§ **What the task asks**
Write out only the opening lines of the entries, through the line with "destruct fs as [|g fs]; [exact Hf|].".

(Recorded data)
(** A plain field has neither tab nor line feed and is written as it is. *)
Lemma plain_no_tab f : plain f -> has_char (ascii_of_nat 9) f = false.
Proof.
  unfold plain. induction f as [|a f IH]; [reflexivity|].
  cbn [has_special has_char]. intros E.
  apply orb_false_iff in E as [E1 E2].
  apply orb_false_iff in E1 as [E1 _]. apply orb_false_iff in E1 as [E1 _].
  apply orb_false_iff in E1 as [E1 _]. cbn [Str.tab Str.chr has_char] in E1.
  rewrite orb_false_r in E1. rewrite Ascii.eqb_sym, E1. now apply IH.
Qed.

Lemma plain_no_nl f : plain f -> has_char (ascii_of_nat 10) f = false.
Proof.
  unfold plain. induction f as [|a f IH]; [reflexivity|].
  cbn [has_special has_char]. intros E.
  apply orb_false_iff in E as [E1 E2].
  apply orb_false_iff in E1 as [E1 _]. apply orb_false_iff in E1 as [_ E1].
  rewrite E1. now apply IH.
Qed.

Lemma csv_field_plain f : plain f -> csv_field Str.tab f = f.
Proof. unfold plain, csv_field. now intros ->. Qed.

Lemma map_csv_field_plain fs : Forall plain fs -> map (csv_field Str.tab) fs = fs.
Proof.
  induction 1 as [|f fs Hf _ IH]; [reflexivity|].
  cbn [map]. now rewrite csv_field_plain, IH.
Qed.

Lemma csv_line_plain fs :
  fs <> [EmptyString] -> Forall plain fs -> csv_line Str.tab fs = join Str.tab fs +:+ nl.
Proof.
  intros Hl Hp. unfold csv_line. rewrite map_csv_field_plain by assumption.
  destruct fs as [|f [|g fs]]; try reflexivity; destruct f; try reflexivity; congruence.
Qed.

Lemma join_no_nl fs : Forall plain fs -> has_char (ascii_of_nat 10) (join Str.tab fs) = false.
Proof.
  induction 1 as [|f fs Hf Hfs IH]; [reflexivity|].
  destruct fs as [|g fs]; [now apply plain_no_nl|].
  change (join Str.tab (f :: g :: fs)) with (f +:+ Str.tab +:+ join Str.tab (g :: fs)).
  rewrite !has_char_app, IH, (plain_no_nl f Hf). reflexivity.
Qed.

Lemma join_no_backslash fs :
  Forall (fun f => has_char backslash f = false) fs ->
  has_char backslash (join Str.tab fs) = false.
Proof.
  induction 1 as [|f fs Hf Hfs IH]; [reflexivity|].
  destruct fs as [|g fs]; [exact Hf|].
  change (join Str.tab (f :: g :: fs)) with (f +:+ Str.tab +:+ join Str.tab (g :: fs)).
  rewrite !has_char_app, IH, Hf. reflexivity.
Qed.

§ **Exercise output**
(** A plain field has neither tab nor line feed and is written as it is. *)
Lemma plain_no_tab f : plain f -> has_char (ascii_of_nat 9) f = false.
Proof.
  unfold plain. induction f as [|a f IH]; [reflexivity|].
  cbn [has_special has_char]. intros E.
  apply orb_false_iff in E as [E1 E2].
  apply orb_false_iff in E1 as [E1 _]. apply orb_false_iff in E1 as [E1 _].
  apply orb_false_iff in E1 as [E1 _]. cbn [Str.tab Str.chr has_char] in E1.
  rewrite orb_false_r in E1. rewrite Ascii.eqb_sym, E1. now apply IH.
Qed.

Lemma plain_no_nl f : plain f -> has_char (ascii_of_nat 10) f = false.
Proof.
  unfold plain. induction f as [|a f IH]; [reflexivity|].
  cbn [has_special has_char]. intros E.
  apply orb_false_iff in E as [E1 E2].
  apply orb_false_iff in E1 as [E1 _]. apply orb_false_iff in E1 as [_ E1].
  rewrite E1. now apply IH.
Qed.

Lemma csv_field_plain f : plain f -> csv_field Str.tab f = f.
Proof. unfold plain, csv_field. now intros ->. Qed.

Lemma map_csv_field_plain fs : Forall plain fs -> map (csv_field Str.tab) fs = fs.
Proof.
  induction 1 as [|f fs Hf _ IH]; [reflexivity|].
  cbn [map]. now rewrite csv_field_plain, IH.
Qed.

Lemma csv_line_plain fs :
  fs <> [EmptyString] -> Forall plain fs -> csv_line Str.tab fs = join Str.tab fs +:+ nl.
Proof.
  intros Hl Hp. unfold csv_line. rewrite map_csv_field_plain by assumption.
  destruct fs as [|f [|g fs]]; try reflexivity; destruct f; try reflexivity; congruence.
Qed.

Lemma join_no_nl fs : Forall plain fs -> has_char (ascii_of_nat 10) (join Str.tab fs) = false.
Proof.
  induction 1 as [|f fs Hf Hfs IH]; [reflexivity|].
  destruct fs as [|g fs]; [now apply plain_no_nl|].
  change (join Str.tab (f :: g :: fs)) with (f +:+ Str.tab +:+ join Str.tab (g :: fs)).
  rewrite !has_char_app, IH, (plain_no_nl f Hf). reflexivity.
Qed.

Lemma join_no_backslash fs :
  Forall (fun f => has_char backslash f = false) fs ->
  has_char backslash (join Str.tab fs) = false.
Proof.
  induction 1 as [|f fs Hf Hfs IH]; [reflexivity|].
  destruct fs as [|g fs]; [exact Hf|].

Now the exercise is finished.